SUPPLIED DATA START

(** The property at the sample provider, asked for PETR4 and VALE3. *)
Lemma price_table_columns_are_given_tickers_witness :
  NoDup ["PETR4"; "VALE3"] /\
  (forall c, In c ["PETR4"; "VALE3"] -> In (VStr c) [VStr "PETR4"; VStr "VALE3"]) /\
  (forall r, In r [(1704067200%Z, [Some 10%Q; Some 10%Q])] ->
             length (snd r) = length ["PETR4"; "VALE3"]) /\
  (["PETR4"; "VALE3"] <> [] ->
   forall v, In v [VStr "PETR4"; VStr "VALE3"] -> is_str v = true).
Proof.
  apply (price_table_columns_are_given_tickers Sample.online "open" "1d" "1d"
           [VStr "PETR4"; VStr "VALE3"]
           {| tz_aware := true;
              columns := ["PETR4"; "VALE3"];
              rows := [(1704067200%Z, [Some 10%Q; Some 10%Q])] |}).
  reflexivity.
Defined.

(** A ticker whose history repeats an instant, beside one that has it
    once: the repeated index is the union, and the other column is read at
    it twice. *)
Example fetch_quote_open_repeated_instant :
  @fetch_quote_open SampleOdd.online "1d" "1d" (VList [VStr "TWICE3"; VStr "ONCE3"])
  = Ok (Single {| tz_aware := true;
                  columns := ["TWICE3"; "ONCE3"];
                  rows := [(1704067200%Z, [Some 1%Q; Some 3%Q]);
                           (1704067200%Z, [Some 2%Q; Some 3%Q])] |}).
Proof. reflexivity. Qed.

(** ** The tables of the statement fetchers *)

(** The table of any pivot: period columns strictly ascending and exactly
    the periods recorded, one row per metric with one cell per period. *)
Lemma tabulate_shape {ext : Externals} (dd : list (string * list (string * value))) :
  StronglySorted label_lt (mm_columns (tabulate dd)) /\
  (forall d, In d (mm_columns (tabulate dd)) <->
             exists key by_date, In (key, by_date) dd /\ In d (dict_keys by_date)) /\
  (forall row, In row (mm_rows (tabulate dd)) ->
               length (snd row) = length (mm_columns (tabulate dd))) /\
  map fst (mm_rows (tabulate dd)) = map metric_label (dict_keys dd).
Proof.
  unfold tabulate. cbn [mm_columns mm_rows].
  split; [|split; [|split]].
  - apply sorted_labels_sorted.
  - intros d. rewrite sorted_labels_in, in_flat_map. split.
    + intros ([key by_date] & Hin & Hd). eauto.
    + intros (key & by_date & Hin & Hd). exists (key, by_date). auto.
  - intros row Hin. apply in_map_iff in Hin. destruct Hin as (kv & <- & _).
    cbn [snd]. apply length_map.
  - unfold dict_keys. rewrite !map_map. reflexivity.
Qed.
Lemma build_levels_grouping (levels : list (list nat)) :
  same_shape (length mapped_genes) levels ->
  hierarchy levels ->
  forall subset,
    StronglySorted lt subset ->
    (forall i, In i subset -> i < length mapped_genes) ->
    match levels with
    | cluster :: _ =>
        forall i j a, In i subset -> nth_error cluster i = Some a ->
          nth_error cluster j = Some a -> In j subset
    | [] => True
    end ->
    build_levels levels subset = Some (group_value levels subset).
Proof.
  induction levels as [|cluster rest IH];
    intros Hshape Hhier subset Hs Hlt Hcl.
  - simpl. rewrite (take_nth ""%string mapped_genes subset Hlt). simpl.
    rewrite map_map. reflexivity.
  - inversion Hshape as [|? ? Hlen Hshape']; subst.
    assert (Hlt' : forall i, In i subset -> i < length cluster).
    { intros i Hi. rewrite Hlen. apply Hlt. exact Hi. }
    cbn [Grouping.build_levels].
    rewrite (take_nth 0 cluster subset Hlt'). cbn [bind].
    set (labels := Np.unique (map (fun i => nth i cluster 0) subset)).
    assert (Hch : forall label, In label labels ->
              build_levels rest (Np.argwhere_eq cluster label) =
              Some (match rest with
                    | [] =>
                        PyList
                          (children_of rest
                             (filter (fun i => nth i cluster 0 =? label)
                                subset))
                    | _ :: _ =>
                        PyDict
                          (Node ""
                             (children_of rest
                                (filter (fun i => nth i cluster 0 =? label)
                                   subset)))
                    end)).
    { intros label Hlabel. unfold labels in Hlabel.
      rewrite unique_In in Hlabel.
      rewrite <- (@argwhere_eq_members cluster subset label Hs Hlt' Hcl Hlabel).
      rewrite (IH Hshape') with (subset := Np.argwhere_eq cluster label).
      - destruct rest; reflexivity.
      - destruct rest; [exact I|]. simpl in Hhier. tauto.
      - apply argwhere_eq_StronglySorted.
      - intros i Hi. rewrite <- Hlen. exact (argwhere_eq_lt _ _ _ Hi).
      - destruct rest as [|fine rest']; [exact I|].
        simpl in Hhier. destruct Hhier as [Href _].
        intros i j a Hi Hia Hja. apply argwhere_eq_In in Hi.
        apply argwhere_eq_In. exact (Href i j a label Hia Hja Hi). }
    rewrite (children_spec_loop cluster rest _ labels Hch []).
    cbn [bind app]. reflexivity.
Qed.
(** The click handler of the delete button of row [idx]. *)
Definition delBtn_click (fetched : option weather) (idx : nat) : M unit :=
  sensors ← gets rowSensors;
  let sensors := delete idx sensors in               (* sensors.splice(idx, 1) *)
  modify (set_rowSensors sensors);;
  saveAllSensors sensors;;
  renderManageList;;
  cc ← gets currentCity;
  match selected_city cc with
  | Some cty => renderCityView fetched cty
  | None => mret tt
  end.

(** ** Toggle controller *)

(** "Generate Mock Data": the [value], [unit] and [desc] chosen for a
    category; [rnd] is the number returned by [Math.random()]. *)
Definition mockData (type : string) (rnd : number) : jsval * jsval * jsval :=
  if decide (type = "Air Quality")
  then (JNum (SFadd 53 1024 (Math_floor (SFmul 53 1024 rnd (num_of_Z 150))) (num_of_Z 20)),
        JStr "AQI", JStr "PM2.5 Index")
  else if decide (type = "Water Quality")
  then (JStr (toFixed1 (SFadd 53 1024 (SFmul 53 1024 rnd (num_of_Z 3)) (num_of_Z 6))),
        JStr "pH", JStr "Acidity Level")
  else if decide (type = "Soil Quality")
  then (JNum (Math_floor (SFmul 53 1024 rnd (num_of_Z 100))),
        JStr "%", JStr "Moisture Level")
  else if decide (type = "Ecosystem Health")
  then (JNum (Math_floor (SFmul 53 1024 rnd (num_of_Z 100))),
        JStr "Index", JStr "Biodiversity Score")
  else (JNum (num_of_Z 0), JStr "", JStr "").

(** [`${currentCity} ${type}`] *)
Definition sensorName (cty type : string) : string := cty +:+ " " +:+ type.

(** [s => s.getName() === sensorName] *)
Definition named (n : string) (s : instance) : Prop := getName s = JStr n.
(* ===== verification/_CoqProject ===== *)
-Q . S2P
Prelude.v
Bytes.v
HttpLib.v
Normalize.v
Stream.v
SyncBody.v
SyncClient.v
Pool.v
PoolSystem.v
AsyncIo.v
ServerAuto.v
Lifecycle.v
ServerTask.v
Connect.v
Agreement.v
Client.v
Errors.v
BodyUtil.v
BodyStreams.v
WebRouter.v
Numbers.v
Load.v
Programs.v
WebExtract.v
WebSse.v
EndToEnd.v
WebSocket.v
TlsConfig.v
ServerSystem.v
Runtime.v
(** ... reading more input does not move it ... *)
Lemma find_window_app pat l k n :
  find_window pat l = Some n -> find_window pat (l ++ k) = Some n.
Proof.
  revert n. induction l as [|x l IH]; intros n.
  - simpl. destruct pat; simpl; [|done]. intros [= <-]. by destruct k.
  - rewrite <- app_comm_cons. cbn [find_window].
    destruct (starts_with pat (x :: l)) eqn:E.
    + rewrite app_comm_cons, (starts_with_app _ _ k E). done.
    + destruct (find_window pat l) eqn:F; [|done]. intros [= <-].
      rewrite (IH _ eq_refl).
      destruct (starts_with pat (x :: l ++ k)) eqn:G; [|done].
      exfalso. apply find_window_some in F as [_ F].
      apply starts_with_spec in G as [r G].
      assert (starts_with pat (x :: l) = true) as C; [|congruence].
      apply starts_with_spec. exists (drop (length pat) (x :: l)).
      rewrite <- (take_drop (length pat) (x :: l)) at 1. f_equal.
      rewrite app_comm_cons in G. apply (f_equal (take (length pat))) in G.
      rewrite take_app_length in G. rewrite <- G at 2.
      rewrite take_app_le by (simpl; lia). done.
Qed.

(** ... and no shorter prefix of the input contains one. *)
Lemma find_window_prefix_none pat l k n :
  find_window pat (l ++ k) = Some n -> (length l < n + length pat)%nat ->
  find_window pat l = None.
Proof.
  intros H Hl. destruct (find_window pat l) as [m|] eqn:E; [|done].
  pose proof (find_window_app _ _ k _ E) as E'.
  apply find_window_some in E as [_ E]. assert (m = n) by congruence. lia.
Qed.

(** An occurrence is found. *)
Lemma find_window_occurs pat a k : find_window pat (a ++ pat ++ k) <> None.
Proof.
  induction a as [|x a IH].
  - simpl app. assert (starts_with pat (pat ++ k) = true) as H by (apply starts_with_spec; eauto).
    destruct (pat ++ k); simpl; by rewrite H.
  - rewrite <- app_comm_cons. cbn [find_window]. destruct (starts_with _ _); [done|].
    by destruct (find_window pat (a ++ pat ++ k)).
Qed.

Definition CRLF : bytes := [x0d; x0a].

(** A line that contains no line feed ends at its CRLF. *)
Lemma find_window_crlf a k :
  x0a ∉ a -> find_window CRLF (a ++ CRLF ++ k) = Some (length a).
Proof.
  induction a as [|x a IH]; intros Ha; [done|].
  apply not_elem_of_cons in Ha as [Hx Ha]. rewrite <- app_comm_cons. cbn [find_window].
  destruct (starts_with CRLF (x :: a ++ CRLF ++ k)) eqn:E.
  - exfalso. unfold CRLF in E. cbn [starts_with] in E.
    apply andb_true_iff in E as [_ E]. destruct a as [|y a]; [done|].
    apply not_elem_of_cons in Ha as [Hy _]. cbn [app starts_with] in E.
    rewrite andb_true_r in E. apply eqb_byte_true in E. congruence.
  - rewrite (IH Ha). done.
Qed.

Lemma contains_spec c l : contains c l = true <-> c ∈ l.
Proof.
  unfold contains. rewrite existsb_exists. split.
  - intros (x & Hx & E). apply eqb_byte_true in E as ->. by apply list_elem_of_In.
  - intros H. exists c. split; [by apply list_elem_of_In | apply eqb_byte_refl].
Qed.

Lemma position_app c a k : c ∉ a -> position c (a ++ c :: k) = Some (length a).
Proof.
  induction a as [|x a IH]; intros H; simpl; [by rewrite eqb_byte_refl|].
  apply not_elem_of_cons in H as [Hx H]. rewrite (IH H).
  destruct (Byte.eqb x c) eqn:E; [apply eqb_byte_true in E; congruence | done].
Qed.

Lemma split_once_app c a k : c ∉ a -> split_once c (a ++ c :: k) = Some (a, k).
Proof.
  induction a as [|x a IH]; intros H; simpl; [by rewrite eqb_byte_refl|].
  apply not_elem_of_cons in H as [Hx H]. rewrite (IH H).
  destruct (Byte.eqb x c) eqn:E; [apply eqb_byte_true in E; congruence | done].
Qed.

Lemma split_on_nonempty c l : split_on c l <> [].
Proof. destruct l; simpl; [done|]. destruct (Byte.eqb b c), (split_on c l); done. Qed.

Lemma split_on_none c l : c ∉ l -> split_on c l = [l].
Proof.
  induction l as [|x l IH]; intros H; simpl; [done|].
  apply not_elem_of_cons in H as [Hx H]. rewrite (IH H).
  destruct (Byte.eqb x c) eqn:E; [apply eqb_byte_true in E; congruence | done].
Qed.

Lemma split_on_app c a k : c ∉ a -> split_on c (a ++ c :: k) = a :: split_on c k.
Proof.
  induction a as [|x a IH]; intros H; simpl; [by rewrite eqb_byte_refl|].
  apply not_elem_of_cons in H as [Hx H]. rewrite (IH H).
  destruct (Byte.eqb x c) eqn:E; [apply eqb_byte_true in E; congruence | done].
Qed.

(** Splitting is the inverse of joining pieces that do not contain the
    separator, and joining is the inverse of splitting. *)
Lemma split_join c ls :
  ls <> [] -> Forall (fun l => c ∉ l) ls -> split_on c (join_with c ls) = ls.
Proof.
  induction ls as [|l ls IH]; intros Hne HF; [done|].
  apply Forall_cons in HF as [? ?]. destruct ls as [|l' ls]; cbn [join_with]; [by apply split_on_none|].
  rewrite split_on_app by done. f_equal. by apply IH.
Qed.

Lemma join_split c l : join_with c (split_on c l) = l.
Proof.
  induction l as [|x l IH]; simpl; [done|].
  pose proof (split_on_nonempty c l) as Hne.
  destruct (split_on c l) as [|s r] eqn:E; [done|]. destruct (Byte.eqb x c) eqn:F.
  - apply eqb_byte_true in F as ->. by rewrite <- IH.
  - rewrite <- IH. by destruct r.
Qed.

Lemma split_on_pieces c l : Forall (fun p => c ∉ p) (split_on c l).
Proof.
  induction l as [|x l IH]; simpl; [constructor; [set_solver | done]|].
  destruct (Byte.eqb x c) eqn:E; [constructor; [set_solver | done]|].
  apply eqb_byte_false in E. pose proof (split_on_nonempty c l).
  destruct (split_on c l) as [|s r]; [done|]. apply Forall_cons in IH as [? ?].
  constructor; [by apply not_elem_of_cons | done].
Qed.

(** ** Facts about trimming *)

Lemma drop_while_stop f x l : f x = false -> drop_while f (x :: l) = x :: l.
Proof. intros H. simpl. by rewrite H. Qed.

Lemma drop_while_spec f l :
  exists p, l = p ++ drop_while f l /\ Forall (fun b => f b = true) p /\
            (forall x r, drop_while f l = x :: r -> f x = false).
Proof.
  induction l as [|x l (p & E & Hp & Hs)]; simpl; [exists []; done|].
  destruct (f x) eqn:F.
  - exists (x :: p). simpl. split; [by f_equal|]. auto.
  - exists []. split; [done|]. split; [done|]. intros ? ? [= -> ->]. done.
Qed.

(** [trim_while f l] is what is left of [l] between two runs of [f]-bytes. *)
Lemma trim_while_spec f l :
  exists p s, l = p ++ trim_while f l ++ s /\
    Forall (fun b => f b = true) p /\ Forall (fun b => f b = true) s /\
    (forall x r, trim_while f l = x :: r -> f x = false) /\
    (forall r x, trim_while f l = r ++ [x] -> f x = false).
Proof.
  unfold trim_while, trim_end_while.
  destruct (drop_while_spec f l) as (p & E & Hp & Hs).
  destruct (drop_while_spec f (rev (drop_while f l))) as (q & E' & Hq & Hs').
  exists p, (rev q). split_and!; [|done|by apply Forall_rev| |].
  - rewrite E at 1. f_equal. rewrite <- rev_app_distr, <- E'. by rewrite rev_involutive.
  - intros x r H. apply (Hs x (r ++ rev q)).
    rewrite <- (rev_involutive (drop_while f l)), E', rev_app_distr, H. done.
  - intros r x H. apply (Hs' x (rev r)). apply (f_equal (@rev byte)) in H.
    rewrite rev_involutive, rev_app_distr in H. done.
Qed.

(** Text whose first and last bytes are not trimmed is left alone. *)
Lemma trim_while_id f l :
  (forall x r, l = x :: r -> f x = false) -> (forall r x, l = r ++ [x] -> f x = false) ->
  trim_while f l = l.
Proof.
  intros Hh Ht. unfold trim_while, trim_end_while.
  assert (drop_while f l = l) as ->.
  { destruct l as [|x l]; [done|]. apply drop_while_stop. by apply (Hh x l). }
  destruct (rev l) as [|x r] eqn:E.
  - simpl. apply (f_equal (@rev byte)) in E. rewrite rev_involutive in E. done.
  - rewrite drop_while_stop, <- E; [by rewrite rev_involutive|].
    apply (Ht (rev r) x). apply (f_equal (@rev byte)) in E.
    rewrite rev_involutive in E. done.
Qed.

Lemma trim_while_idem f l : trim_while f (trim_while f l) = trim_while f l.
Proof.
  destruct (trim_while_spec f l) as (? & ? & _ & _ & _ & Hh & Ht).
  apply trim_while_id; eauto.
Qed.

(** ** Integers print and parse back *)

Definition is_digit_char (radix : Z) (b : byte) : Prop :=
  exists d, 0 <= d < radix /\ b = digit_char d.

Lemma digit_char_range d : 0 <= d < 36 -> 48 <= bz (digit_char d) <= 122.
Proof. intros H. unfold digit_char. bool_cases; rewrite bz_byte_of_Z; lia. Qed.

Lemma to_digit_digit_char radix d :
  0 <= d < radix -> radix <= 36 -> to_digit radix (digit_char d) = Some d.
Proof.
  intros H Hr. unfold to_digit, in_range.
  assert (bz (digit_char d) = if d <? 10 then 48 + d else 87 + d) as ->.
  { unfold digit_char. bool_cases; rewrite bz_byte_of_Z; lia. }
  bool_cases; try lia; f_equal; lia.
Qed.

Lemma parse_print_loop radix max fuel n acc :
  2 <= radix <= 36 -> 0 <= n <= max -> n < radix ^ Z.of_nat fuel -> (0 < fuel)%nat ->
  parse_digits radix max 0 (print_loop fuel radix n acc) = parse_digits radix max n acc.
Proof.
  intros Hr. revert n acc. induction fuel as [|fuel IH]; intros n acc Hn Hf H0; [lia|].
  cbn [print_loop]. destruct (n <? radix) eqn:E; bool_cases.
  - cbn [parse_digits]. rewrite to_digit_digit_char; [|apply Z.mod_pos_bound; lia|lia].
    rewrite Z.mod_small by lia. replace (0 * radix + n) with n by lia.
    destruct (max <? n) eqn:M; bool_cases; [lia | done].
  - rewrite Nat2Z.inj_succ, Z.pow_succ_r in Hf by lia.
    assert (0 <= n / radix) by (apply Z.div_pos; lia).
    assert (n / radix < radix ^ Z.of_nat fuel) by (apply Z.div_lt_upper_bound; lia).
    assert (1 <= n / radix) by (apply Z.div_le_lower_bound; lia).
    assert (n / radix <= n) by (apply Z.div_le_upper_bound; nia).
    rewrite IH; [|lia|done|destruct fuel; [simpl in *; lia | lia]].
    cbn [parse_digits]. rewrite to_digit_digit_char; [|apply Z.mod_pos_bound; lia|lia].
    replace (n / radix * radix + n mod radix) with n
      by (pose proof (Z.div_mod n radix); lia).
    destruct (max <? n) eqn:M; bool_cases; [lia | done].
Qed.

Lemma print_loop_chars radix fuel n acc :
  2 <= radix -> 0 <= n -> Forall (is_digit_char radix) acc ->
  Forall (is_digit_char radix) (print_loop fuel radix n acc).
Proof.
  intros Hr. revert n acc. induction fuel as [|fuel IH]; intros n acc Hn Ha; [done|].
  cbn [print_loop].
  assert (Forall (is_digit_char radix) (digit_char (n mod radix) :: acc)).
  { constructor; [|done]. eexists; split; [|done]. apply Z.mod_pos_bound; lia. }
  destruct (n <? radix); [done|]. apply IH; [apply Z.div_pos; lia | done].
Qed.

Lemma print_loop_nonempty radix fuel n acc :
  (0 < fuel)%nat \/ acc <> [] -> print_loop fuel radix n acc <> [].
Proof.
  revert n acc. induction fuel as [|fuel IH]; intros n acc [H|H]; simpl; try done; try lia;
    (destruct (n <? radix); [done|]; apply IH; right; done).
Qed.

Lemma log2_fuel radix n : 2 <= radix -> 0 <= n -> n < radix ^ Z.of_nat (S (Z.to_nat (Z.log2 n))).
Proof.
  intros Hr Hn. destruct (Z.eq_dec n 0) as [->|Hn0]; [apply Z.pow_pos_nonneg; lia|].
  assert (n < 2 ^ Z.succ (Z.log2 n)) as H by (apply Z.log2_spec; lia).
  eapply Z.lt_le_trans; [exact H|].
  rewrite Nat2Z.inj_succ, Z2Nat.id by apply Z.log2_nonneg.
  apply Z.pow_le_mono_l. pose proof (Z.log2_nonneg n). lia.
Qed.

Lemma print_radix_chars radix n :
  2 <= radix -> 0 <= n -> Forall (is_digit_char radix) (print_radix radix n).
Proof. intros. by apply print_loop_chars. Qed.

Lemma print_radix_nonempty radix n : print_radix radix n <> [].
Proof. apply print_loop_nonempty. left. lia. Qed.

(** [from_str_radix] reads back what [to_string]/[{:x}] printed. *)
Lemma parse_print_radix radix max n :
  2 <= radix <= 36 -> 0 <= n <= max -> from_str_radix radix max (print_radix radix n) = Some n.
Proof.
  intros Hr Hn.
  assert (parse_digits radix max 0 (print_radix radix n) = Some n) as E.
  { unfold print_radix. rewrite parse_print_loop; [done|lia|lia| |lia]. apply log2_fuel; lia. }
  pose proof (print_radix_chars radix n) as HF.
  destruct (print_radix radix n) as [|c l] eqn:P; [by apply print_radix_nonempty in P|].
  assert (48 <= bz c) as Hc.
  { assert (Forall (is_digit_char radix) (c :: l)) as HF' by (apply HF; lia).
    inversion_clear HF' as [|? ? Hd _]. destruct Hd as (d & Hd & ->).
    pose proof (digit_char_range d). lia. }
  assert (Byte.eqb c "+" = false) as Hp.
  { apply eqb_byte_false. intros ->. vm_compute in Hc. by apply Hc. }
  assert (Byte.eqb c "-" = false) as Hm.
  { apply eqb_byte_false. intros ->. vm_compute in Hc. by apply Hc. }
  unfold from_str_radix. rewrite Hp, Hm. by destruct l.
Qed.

SUPPLIED DATA END

## WHAT IS REQUIRED
In the listing above, how many lines contain the string "period"? State the number and stop.

## ANSWER SPACE
2